Array-oriented programming – vectorisation¶

Using NumPy arrays allows you to express many types of data processing tasks as concise array expressions that would otherwise require writing for-loops. This practice of replacing loops with array expressions is also called vectorisation.
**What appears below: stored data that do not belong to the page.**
(** [while ( *cursor == '\n' || *cursor == '\r') cursor++] *)
Fixpoint skip_eol (fuel : nat) (buf : list Z) (cursor : nat) : option nat :=
  match fuel with
  | O => None
  | S fuel' =>
      if (ch_at buf cursor =? ch_lf) || (ch_at buf cursor =? ch_cr)
      then skip_eol fuel' buf (S cursor) else Some cursor
  end.

Section Parse.
Context {ctx : Type}.
Variable item_cb : ctx -> cstr -> cstr -> QDF_STATUS * ctx.
Variable section_cb : ctx -> cstr -> QDF_STATUS * ctx.

(** One iteration of the [foreach line] loop, up to the callbacks: the buffer,
    the cursor, the callback's status and the context. *)
Definition ini_line (buf : list Z) (cursor : nat) (context : ctx)
  : option (list Z * nat * QDF_STATUS * ctx) :=
  let key := cursor in
  match ini_scan_line (S (length buf)) buf cursor None false with
  | None => None
  | Some (buf, cursor, value, _) =>
      let '(buf, key) := qdf_str_trim buf key in
      match value with
      | Some value =>
          let '(status, context) := item_cb context (str_at buf key) (str_at buf value) in
          Some (buf, cursor, status, context)
      | None =>
          if ch_at buf key =? ch_lbracket then
            let len := length (str_at buf key) in
            if negb (ch_at buf (key + len - 1) =? ch_rbracket) then
              (* qdf_err *) Some (buf, cursor, QDF_STATUS_SUCCESS, context)
            else
              let buf := <[(key + len - 1)%nat := 0]> buf in
              let '(status, context) := section_cb context (str_at buf (key + 1)) in
              Some (buf, cursor, status, context)
          else (* blank, or qdf_err *) Some (buf, cursor, QDF_STATUS_SUCCESS, context)
      end
  end.

(** [while ( *cursor != '\0')]; [None] when the fuel runs out. *)
Fixpoint ini_lines (fuel : nat) (buf : list Z) (cursor : nat) (context : ctx)
  : option (QDF_STATUS * ctx) :=
  match fuel with
  | O => None
  | S fuel' =>
      if ch_at buf cursor =? ch_nul then Some (QDF_STATUS_SUCCESS, context)
      else
        match ini_line buf cursor context with
        | None => None
        | Some (buf, cursor, status, context) =>
            if QDF_IS_STATUS_ERROR status then Some (status, context)
            else
              match skip_eol (S (length buf)) buf cursor with
              | None => None
              | Some cursor => ini_lines fuel' buf cursor context
              end
        end
  end.

(** [request_firmware] (the kernel's) yields the bytes of the file or an error;
    the read appends the terminator. *)
Definition qdf_file_read (request_firmware : cstr -> option (list Z)) (malloc_ok : bool)
    (path : cstr) : res (list Z) :=
  match request_firmware path with
  | None => Err QDF_STATUS_E_FAILURE
  | Some data =>
      if malloc_ok then Ok (data ++ [0]) else Err QDF_STATUS_E_NOMEM
  end.

Definition qdf_ini_parse (file_read : cstr -> res (list Z)) (ini_path : cstr)
    (context : ctx) : option (QDF_STATUS * ctx) :=
  match file_read ini_path with
  | Err status => Some (status, context)
  | Ok fbuf => ini_lines (S (length fbuf)) fbuf 0 context
  end.

End Parse.
End IniParse.
Import IniParse.

(** * Specification: what an ini file means

    A file is its text up to the first NUL, split at line ends; a line is cut at
    its first '#'; with a '=' it is an item whose key is trimmed and whose value
    is not; without one it is a section header, blank or ignored. *)

Fixpoint right_trim (s : cstr) : cstr :=
  match s with
  | [] => []
  | c :: s' =>
      match right_trim s' with
      | [] => if qdf_is_space c then [] else [c]
      | t => c :: t
      end
  end.

Definition str_trim (s : cstr) : cstr := qdf_str_left_trim (right_trim s).

Fixpoint take_until (x : Z) (s : cstr) : cstr :=
  match s with
  | [] => []
  | c :: s' => if c =? x then [] else c :: take_until x s'
  end.

Fixpoint split_eq (s : cstr) : option (cstr * cstr) :=
  match s with
  | [] => None
  | c :: s' =>
      if c =? ch_eq then Some ([], s')
      else match split_eq s' with Some (k, v) => Some (c :: k, v) | None => None end
  end.

Definition is_eol (c : Z) : bool := (c =? ch_cr) || (c =? ch_lf).

Fixpoint split_lines (s : cstr) : list cstr :=
  match s with
  | [] => [[]]
  | c :: s' =>
      if is_eol c then [] :: split_lines s'
      else match split_lines s' with
           | l :: ls => (c :: l) :: ls
           | [] => [[c]]
           end
  end.

Inductive ini_entry : Type :=
  | IniItem (key value : cstr)
  | IniSection (name : cstr)
  | IniNothing.

Definition line_entry (line : cstr) : ini_entry :=
  let body := take_until ch_hash line in
  match split_eq body with
  | Some (k, v) => IniItem (str_trim k) v
  | None =>
      let k := str_trim body in
      if c0 k =? ch_lbracket then
        if nth (length k - 1) k 0 =? ch_rbracket
        then IniSection (drop 1 (take (length k - 1) k)) else IniNothing
      else IniNothing
  end.

Section Spec.
Context {ctx : Type}.
Variable item_cb : ctx -> cstr -> cstr -> QDF_STATUS * ctx.
Variable section_cb : ctx -> cstr -> QDF_STATUS * ctx.

Definition run_entry (e : ini_entry) (context : ctx) : QDF_STATUS * ctx :=
  match e with
  | IniItem k v => item_cb context k v
  | IniSection n => section_cb context n
  | IniNothing => (QDF_STATUS_SUCCESS, context)
  end.

(** The callbacks in file order, up to the first one that fails. *)
Fixpoint run_lines (ls : list cstr) (context : ctx) : QDF_STATUS * ctx :=
  match ls with
  | [] => (QDF_STATUS_SUCCESS, context)
  | l :: ls =>
      let '(status, context) := run_entry (line_entry l) context in
      if QDF_IS_STATUS_ERROR status then (status, context) else run_lines ls context
  end.
End Spec.

(** * Buffer lemmas *)

Section Buffers.

Definition nonzero (s : cstr) : Prop := Forall (fun c => c <> 0) s.

Lemma take_nonzero_app s r : nonzero s -> take_nonzero (s ++ 0 :: r) = s.
Proof.
  induction 1 as [|c s Hc _ IH]; [done|]. cbn. rewrite (proj2 (Z.eqb_neq _ _) Hc).
  by rewrite IH.
Qed.

Lemma take_nonzero_nonzero l : nonzero (take_nonzero l).
Proof.
  induction l as [|c l IH]; cbn; [constructor|].
  destruct (Z.eqb_spec c 0); by constructor.
Qed.

Lemma take_nonzero_split l : exists r, l ++ [0] = take_nonzero l ++ 0 :: r.
Proof.
  induction l as [|c l (r & IH)]; cbn; [by exists []|].
  destruct (Z.eqb_spec c 0) as [->|]; [by exists (l ++ [0])|]. exists r. cbn. by rewrite IH.
Qed.

Lemma str_at_app P s r : nonzero s -> str_at (P ++ s ++ 0 :: r) (length P) = s.
Proof. intros Hs. unfold str_at. rewrite drop_app_length. by apply take_nonzero_app. Qed.

Lemma ch_at_app P s n : ch_at (P ++ s) (length P + n) = nth n s 0.
Proof. unfold ch_at. rewrite app_nth2 by lia. f_equal. lia. Qed.

Lemma ch_at_app_0 P s : ch_at (P ++ s) (length P) = nth 0 s 0.
Proof. rewrite <- (ch_at_app P s 0). f_equal. lia. Qed.

Lemma right_trim_snoc s c :
  right_trim (s ++ [c]) = if qdf_is_space c then right_trim s else s ++ [c].
Proof.
  induction s as [|x s IH]; [done|]. cbn [right_trim app]. rewrite IH.
  destruct (qdf_is_space c) eqn:E; [done|]. by destruct s.
Qed.

Lemma right_trim_split s :
  exists ws, s = right_trim s ++ ws /\ all_space ws.
Proof.
  induction s as [|c s IH] using rev_ind.
  { exists []. split; [done|constructor]. }
  rewrite right_trim_snoc. destruct (qdf_is_space c) eqn:E.
  - destruct IH as (ws & Hs & Hws). exists (ws ++ [c]). rewrite app_assoc, <- Hs.
    split; [done|]. apply Forall_app. split; [done|]. by constructor.
  - exists []. rewrite app_nil_r. split; [done|constructor].
Qed.

Lemma trimmed_len_spec P s r n :
  (n <= length s)%nat ->
  trimmed_len (P ++ s ++ r) (length P) n = length (right_trim (take n s)).
Proof.
  induction n as [|n IH]; intros Hn; [done|]. cbn [trimmed_len].
  rewrite ch_at_app, app_nth1 by lia.
  destruct (lookup_lt_is_Some_2 s n Hn) as [c Hc].
  rewrite (take_S_r _ _ _ Hc), right_trim_snoc.
  rewrite (nth_lookup_Some _ _ _ _ Hc). destruct (qdf_is_space c); [apply IH; lia|].
  rewrite length_app, length_take. cbn. lia.
Qed.

End Buffers.

Section Refinement.

Lemma right_trim_nonzero s : nonzero s -> nonzero (right_trim s).
Proof.
  intros H. destruct (right_trim_split s) as (ws & Hs & _). rewrite Hs in H.
  by apply Forall_app in H as [H _].
Qed.

(** What follows a C string up to some terminator: nothing, or bytes that an
    earlier terminator hides. *)
Definition hidden (R : list Z) : Prop := R = [] \/ exists R', R = 0 :: R'.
In general, vectorised array operations are significantly faster than their pure Python equivalents.

[1]:

import numpy as np

First we create a NumPy array with one hundred thousand integers:

[2]:

myarray = np.arange(100000)

Then we square all the elements in this array with numpy.square:

[3]:

%time np.square(myarray)

CPU times: user 185 μs, sys: 994 μs, total: 1.18 ms
Wall time: 107 μs

[3]:

array([         0,          1,          4, ..., 9999400009, 9999600004,
       9999800001])

For comparison, we now measure the time of Python’s quadratic function:

[4]:

%time for _ in range(10): myarray2 = myarray ** 2

CPU times: user 2.17 ms, sys: 7.11 ms, total: 9.28 ms
Wall time: 1.22 ms

And finally, we compare the time with the calculation of the quadratic function of all values of a Python list:

[5]:

mylist = list(range(100000))
%time for _ in range(10): mylist2 = [x ** 2 for x in mylist]

CPU times: user 116 ms, sys: 365 ms, total: 480 ms
Wall time: 47.5 ms